It was a year dominated by austerity, elections, emigration and unemployment. And yet the key event in Irish theatre this year was one of great ambition and hope.

At a time when the education system is buckling and prospects for graduates are the worst since the 1980s (and could well surpass that), Ireland’s first ever professional theatre academy opened its doors.

The opening of the Lir in Dublin, which I wrote about last week, was a bold and inspiring move at an extremely challenging time. In Irish theatre in 2012, it was the innovation of the year.

It was a year when inspiration was much needed, but often lacking. Irish theatre was never quite seduced by the boom, and has proven reasonably adept at questioning the values that underlay it. There have been probing works on the main stages, and innovative experiments on the fringe. But recent Irish theatre has lacked a master imagination. It is a long time since we have seen a new play to rival the best of John B Keane or Brian Friel or Tom Murphy. At times like these, we need one.

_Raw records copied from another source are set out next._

(* ===== verification/Base64.v ===== *)
(** * Python's [base64.urlsafe_b64encode] and [urlsafe_b64decode]

    The unpadded URL-safe base64 the cursors and the signed tokens travel in.
    The decoder is CPython's non-strict [binascii.a2b_base64]: characters
    outside the alphabet are skipped, and a complete pad sequence ends the
    input. *)
From S2P Require Import Prelude PyStr.

#[local] Ltac Zify.zify_post_hook ::= Z.to_euclidean_division_equations.

Notation bytes := (list Z).
Definition is_byte (b : Z) : Prop := 0 <= b < 256.

Definition PAD : Z := 61.

(** The URL-safe alphabet: [A-Z a-z 0-9 - _]. *)
Definition b64_char (i : Z) : Z :=
  if i <? 26 then 65 + i else if i <? 52 then 71 + i
  else if i <? 62 then i - 4 else if i =? 62 then 45 else 95.
(** The decoder's table, after [-_] have been translated to [+/]. *)
Definition b64_value (c : Z) : option Z :=
  if (65 <=? c) && (c <=? 90) then Some (c - 65)
  else if (97 <=? c) && (c <=? 122) then Some (c - 71)
  else if (48 <=? c) && (c <=? 57) then Some (c + 4)
  else if (c =? 45) || (c =? 43) then Some 62
  else if (c =? 95) || (c =? 47) then Some 63 else None.

Fixpoint b64encode (bs : bytes) : pystr :=
  match bs with
  | [] => []
  | [a] => [b64_char (a / 4); b64_char (a mod 4 * 16); PAD; PAD]
  | [a; b] => [b64_char (a / 4); b64_char (a mod 4 * 16 + b / 16);
               b64_char (b mod 16 * 4); PAD]
  | a :: b :: c :: rest =>
      b64_char (a / 4) :: b64_char (a mod 4 * 16 + b / 16) ::
      b64_char (b mod 16 * 4 + c / 64) :: b64_char (c mod 64) :: b64encode rest
  end.

(** [urlsafe_b64encode(bs).rstrip(b"=")] *)
Definition b64url_encode (bs : bytes) : pystr :=
  rstrip_p (fun c => c =? PAD) (b64encode bs).

Fixpoint a2b (s : pystr) (quad_pos leftchar pads : Z) : option bytes :=
  match s with
  | [] => if quad_pos =? 0 then Some [] else None
  | ch :: s =>
      if ch =? PAD then
        if quad_pos <? 2 then a2b s quad_pos leftchar pads
        else if 4 <=? quad_pos + (pads + 1) then Some []
        else a2b s quad_pos leftchar (pads + 1)
      else
        match b64_value ch with
        | None => a2b s quad_pos leftchar pads
        | Some v =>
            if quad_pos =? 0 then a2b s 1 v 0
            else if quad_pos =? 1 then cons (leftchar * 4 + v / 16) <$> a2b s 2 (v mod 16) 0
            else if quad_pos =? 2 then cons (leftchar * 16 + v / 4) <$> a2b s 3 (v mod 4) 0
            else cons (leftchar * 64 + v) <$> a2b s 0 0 0
        end
  end.

(** [s + "=" * (-len(s) % 4)] *)
Definition repad (s : pystr) : pystr := s ++ replicate (Z.to_nat ((- Z.of_nat (length s)) mod 4)) PAD.
(** [urlsafe_b64decode(s + pad)]; [None] is a [binascii.Error]. *)
Definition b64url_decode (s : pystr) : option bytes := a2b (repad s) 0 0 0.

Lemma b64_char_value i : 0 <= i < 64 -> b64_value (b64_char i) = Some i.
Proof.
  intros Hi. unfold b64_char, b64_value.
  case_ifs; zb_simpl; f_equal; lia.
Qed.

Lemma b64_char_not_pad i : 0 <= i < 64 -> (b64_char i =? PAD) = false.
Proof. intros Hi. unfold b64_char, PAD. case_ifs; zb. Qed.

Lemma b64_char_ascii i : 0 <= i < 64 -> is_ascii_char (b64_char i) = true.
Proof. intros Hi. unfold b64_char, is_ascii_char. case_ifs; zb. Qed.

(** The sextets of a byte string, without padding. *)
Fixpoint sextets (bs : bytes) : list Z :=
  match bs with
  | [] => []
  | [a] => [a / 4; a mod 4 * 16]
  | [a; b] => [a / 4; a mod 4 * 16 + b / 16; b mod 16 * 4]
  | a :: b :: c :: rest =>
      (a / 4) :: (a mod 4 * 16 + b / 16) :: (b mod 16 * 4 + c / 64) :: (c mod 64)
      :: sextets rest
  end.

(** The four sextets of three bytes are in range, and give the bytes back. *)
Lemma sextet_ranges a b c : is_byte a -> is_byte b -> is_byte c ->
  0 <= a / 4 < 64 /\ 0 <= a mod 4 * 16 + b / 16 < 64 /\
  0 <= b mod 16 * 4 + c / 64 < 64 /\ 0 <= c mod 64 < 64.
Proof. unfold is_byte. intros. repeat split; lia. Qed.

Lemma sextets_join a b c : is_byte a -> is_byte b -> is_byte c ->
  a / 4 * 4 + (a mod 4 * 16 + b / 16) / 16 = a /\
  (a mod 4 * 16 + b / 16) mod 16 * 16 + (b mod 16 * 4 + c / 64) / 4 = b /\
  (b mod 16 * 4 + c / 64) mod 4 * 64 + c mod 64 = c.
Proof. unfold is_byte. intros. repeat split; lia. Qed.

Lemma is_byte_0 : is_byte 0.
Proof. done. Qed.

(** Induction three bytes at a time. *)
Lemma bytes_ind3 (P : bytes -> Prop) :
  P [] -> (forall a, P [a]) -> (forall a b, P [a; b]) ->
  (forall a b c rest, P rest -> P (a :: b :: c :: rest)) ->
  forall bs, P bs.
Proof.
  intros H0 H1 H2 H3 bs.
  enough (G : forall n bs, (length bs <= n)%nat -> P bs) by by apply (G (length bs)).
  clear bs. induction n as [| n IH]; intros bs Hn.
  - destruct bs; [done | cbn in Hn; lia].
  - destruct bs as [| a [| b [| c rest]]]; [done | apply H1 | apply H2 |].
    apply H3, IH. cbn in Hn. lia.
Qed.

Lemma sextets_range bs : Forall is_byte bs -> Forall (fun v => 0 <= v < 64) (sextets bs).
Proof.
  induction bs as [| a | a b | a b c rest IH] using bytes_ind3; intros Hb; cbn [sextets].
  - constructor.
  - apply Forall_cons in Hb as [Ha _].
    destruct (sextet_ranges a 0 0 Ha is_byte_0 is_byte_0) as (? & ? & _).
    change (0 / 16) with 0 in *. rewrite Z.add_0_r in *. by repeat apply Forall_cons_2; try apply Forall_nil_2.
  - apply Forall_cons in Hb as [Ha [Hb _]%Forall_cons].
    destruct (sextet_ranges a b 0 Ha Hb is_byte_0) as (? & ? & ? & _).
    change (0 / 64) with 0 in *. rewrite Z.add_0_r in *. by repeat apply Forall_cons_2; try apply Forall_nil_2.
  - apply Forall_cons in Hb as [Ha [Hb [Hc Hr]%Forall_cons]%Forall_cons].
    destruct (sextet_ranges a b c Ha Hb Hc) as (? & ? & ? & ?).
    repeat (apply Forall_cons_2; [done |]). auto.
Qed.

Lemma b64encode_sextets bs :
  exists k, b64encode bs = (b64_char <$> sextets bs) ++ replicate k PAD /\
    Z.of_nat k = (- Z.of_nat (length (sextets bs))) mod 4.
Proof.
  induction bs as [| a | a b | a b c rest (k & IH & Hk)] using bytes_ind3.
  - by exists 0%nat.
  - by exists 2%nat.
  - by exists 1%nat.
  - exists k. cbn [b64encode sextets fmap list_fmap app length]. rewrite IH. split; [done |].
    rewrite Hk, !Nat2Z.inj_succ.
    replace (- Z.succ (Z.succ (Z.succ (Z.succ (Z.of_nat (length (sextets rest)))))))
      with (- Z.of_nat (length (sextets rest)) + (-1) * 4) by lia.
    by rewrite Z.mod_add.
Qed.

Lemma rstrip_pad s k :
  Forall (fun c => (c =? PAD) = false) s ->
  rstrip_p (fun c => c =? PAD) (s ++ replicate k PAD) = s.
Proof.
  intros Hs. unfold rstrip_p. rewrite reverse_app, reverse_replicate.
  induction k as [| k IH]; cbn.
  - rewrite drop_while_none by by rewrite Forall_reverse. apply reverse_involutive.
  - apply IH.
Qed.

Lemma b64url_encode_sextets bs :
  Forall is_byte bs -> b64url_encode bs = b64_char <$> sextets bs.
Proof.
  intros Hb. unfold b64url_encode.
  destruct (b64encode_sextets bs) as (k & -> & _). apply rstrip_pad.
  rewrite Forall_fmap. eapply Forall_impl; [by apply sextets_range |].
  intros v Hv. by apply b64_char_not_pad.
Qed.

Lemma b64url_encode_ascii bs : Forall is_byte bs -> isascii (b64url_encode bs) = true.
Proof.
  intros Hb. rewrite b64url_encode_sextets by done.
  apply forallb_forall. intros c (v & -> & Hv)%list_elem_of_In%list_elem_of_fmap.
  pose proof (sextets_range bs Hb) as Hr. rewrite Forall_forall in Hr.
  by apply b64_char_ascii, Hr.
Qed.

Lemma a2b_char v s q l p : 0 <= v < 64 ->
  a2b (b64_char v :: s) q l p =
    if q =? 0 then a2b s 1 v 0
    else if q =? 1 then cons (l * 4 + v / 16) <$> a2b s 2 (v mod 16) 0
    else if q =? 2 then cons (l * 16 + v / 4) <$> a2b s 3 (v mod 4) 0
    else cons (l * 64 + v) <$> a2b s 0 0 0.
Proof.
  intros Hv. cbn [a2b]. by rewrite b64_char_not_pad, b64_char_value.
Qed.

Lemma a2b_sextets bs k :
  Forall is_byte bs -> Z.of_nat k = (- Z.of_nat (length (sextets bs))) mod 4 ->
  a2b ((b64_char <$> sextets bs) ++ replicate k PAD) 0 0 0 = Some bs.
Proof.
  induction bs as [| a | a b | a b c rest IH] using bytes_ind3; intros Hb Hk;
    cbn [sextets fmap list_fmap app length] in *.
  - assert (k = 0)%nat as -> by (cbn in Hk; lia). done.
  - apply Forall_cons in Hb as [Ha _].
    destruct (sextet_ranges a 0 0 Ha is_byte_0 is_byte_0) as (? & ? & _).
    destruct (sextets_join a 0 0 Ha is_byte_0 is_byte_0) as (E & _).
    change (0 / 16) with 0 in *. rewrite Z.add_0_r in *.
    assert (k = 2)%nat as -> by (cbn in Hk; lia). rewrite !a2b_char by done.
    change (Some [a / 4 * 4 + a mod 4 * 16 / 16] = Some [a]). by rewrite E.
  - apply Forall_cons in Hb as [Ha [Hb _]%Forall_cons].
    destruct (sextet_ranges a b 0 Ha Hb is_byte_0) as (? & ? & ? & _).
    destruct (sextets_join a b 0 Ha Hb is_byte_0) as (E1 & E2 & _).
    change (0 / 64) with 0 in *. rewrite Z.add_0_r in *.
    assert (k = 1)%nat as -> by (cbn in Hk; lia). rewrite !a2b_char by done.
    change (Some [a / 4 * 4 + (a mod 4 * 16 + b / 16) / 16;
                  (a mod 4 * 16 + b / 16) mod 16 * 16 + b mod 16 * 4 / 4] = Some [a; b]).
    by rewrite E1, E2.
  - apply Forall_cons in Hb as [Ha [Hb [Hc Hr]%Forall_cons]%Forall_cons].
    destruct (sextet_ranges a b c Ha Hb Hc) as (? & ? & ? & ?).
    destruct (sextets_join a b c Ha Hb Hc) as (E1 & E2 & E3).
    rewrite !a2b_char by done. cbn [Z.eqb Pos.eqb]. rewrite IH; [| done |].
    + cbn [fmap option_fmap option_map]. by rewrite E1, E2, E3.
    + rewrite Hk, !Nat2Z.inj_succ.
      replace (- Z.succ (Z.succ (Z.succ (Z.succ (Z.of_nat (length (sextets rest)))))))
        with (- Z.of_nat (length (sextets rest)) + (-1) * 4) by lia.
      by rewrite Z.mod_add.
Qed.

(** Decoding an encoding gives the bytes back. *)
Lemma b64url_roundtrip bs : Forall is_byte bs -> b64url_decode (b64url_encode bs) = Some bs.
Proof.
  intros Hb. unfold b64url_decode, repad.
  rewrite b64url_encode_sextets, length_fmap by done.
  apply a2b_sextets; [done |]. rewrite Z2Nat.id; [done |]. lia.
Qed.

Perhaps it’s no longer possible. Or perhaps looking for such inspiration in a play is to restrict ourselves unduly. There was one show I saw this year that had the capacity to unite and inspire a national audience, that held a mirror up to Irish society and enriched it with its reflection. But it wasn’t a play.

Best show

In 1969, Sean Ó Riada performed a seminal trad concert at the Gaiety. In 2005, Liam Ó Maolnaí recorded an homage to Ó Riada’s earlier performance, titled Rian. And, this year, Michael Keegan Dolan and Ó Malonaí combined to stage an extraordinary piece of dance theatre at the Gaiety that managed to be both a seamless entertainment and rich in insight into Irish culture. Where Keegan Dolan’s earlier shows (such as The Bull) had often been acerbic, Rian was joyous. It was a statement of hope and identity. We needed it, and now it needs to come back.

Best script

No new play had the ambition or impact of Rian, but there were more modest successes: Paul Mercier’s underrated laments for Dublin suburbia at the Abbey, Nancy Harris’s taut No Romance at the Peacock, and Richard Bean’s brash take on Irish-American republicanism in The Big Fellah. More modest still was Mark O’Halloran’s Trade, a short play about a rent boy and his client, staged in a guest house on Gardiner Place. Modest, but pretty much perfect. On screen and stage, O’Halloran is one of the most invigorating writers of the moment.

Best company

Both Rian and Trade were part of the Dublin Theatre Festival, in the fifth and final year with Loughlin Deegan at the helm. (Deegan has left to run the Lir.) It wasn’t his best festival (it lacked a headline international show), but it amply demonstrated the key facets of Deegan’s tenure: popularity with the public, a challenging international programme, very diverse Irish programme and, crucially, loyal sponsorship (thanks to Ulster Bank). With key backing from Culture Ireland, Deegan has made the festival a vital force in producing and promoting new Irish work to both the home audience and international promoters. He will be missed…

Best theatre

… Or maybe not. Because Deegan has been replaced at the helm of the festival by Willie White, who has left the Project Arts Centre after nine years during which he has not merely consolidated its place at the heart of the Dublin arts scene, but has made it a key player in fostering new talent. The quantity and diversity of work at Project mean it will always turn up some gems. Under White, those gems weren’t just occasional shows, but people: pretty much the entire “next generation” of Dublin’s theatre makers seem to have incubated there.

Best director

That includes some of the year’s best directors, such as Tom Creed, director of Mark O’Halloran’s Trade, and Annabelle Comyn, who gave us a vivacious Pygmalion at the Abbey. And it includes Grace Dyas of THEATREclub. THEATREclub debuted in 2009 with Rough, which Dyas wrote and directed. On that evidence, she could write, but she couldn’t direct for toffee. What happened inbetween, I don’t know, but Heroin, which Dyas devised and directed for last year’s Dublin fringe festival, and was revived at the theatre festival this year, was astonishingly accomplished.

Best actor

Philip Judge’s performance in Mark O’Halloran’s Trade was a piece of great acting. But Pat Kinevane’s performance in his one-man show, Silent, was something else altogether: an utterly original, and daring, fusion of performance styles – part confessional, part comedian, part music-hall, part tragedian, part clown. Magnificent.

Best actress

“Magnificent” precisely describes the standout female performance of the year also: Aisling O’Sullivan as Big Maggie Polpin, in the Druid production of John B’s play, which is currently touring (and selling out; see www.druid.ie). She is exhilarating. And it always helps when an actor looks like they’re having the time of their life.

Biggest regret

Too late, I requested press tickets for Laundry, by Anu Productions, in the Theatre Festival. I tried the ticket booking line for cancellations; no luck. I turned up at the venue, on Sean MacDermott Street, and hoped for a no-show; no joy. So I never saw it, and it’s quite clear I missed something extraordinary. Bring it back, soon, please.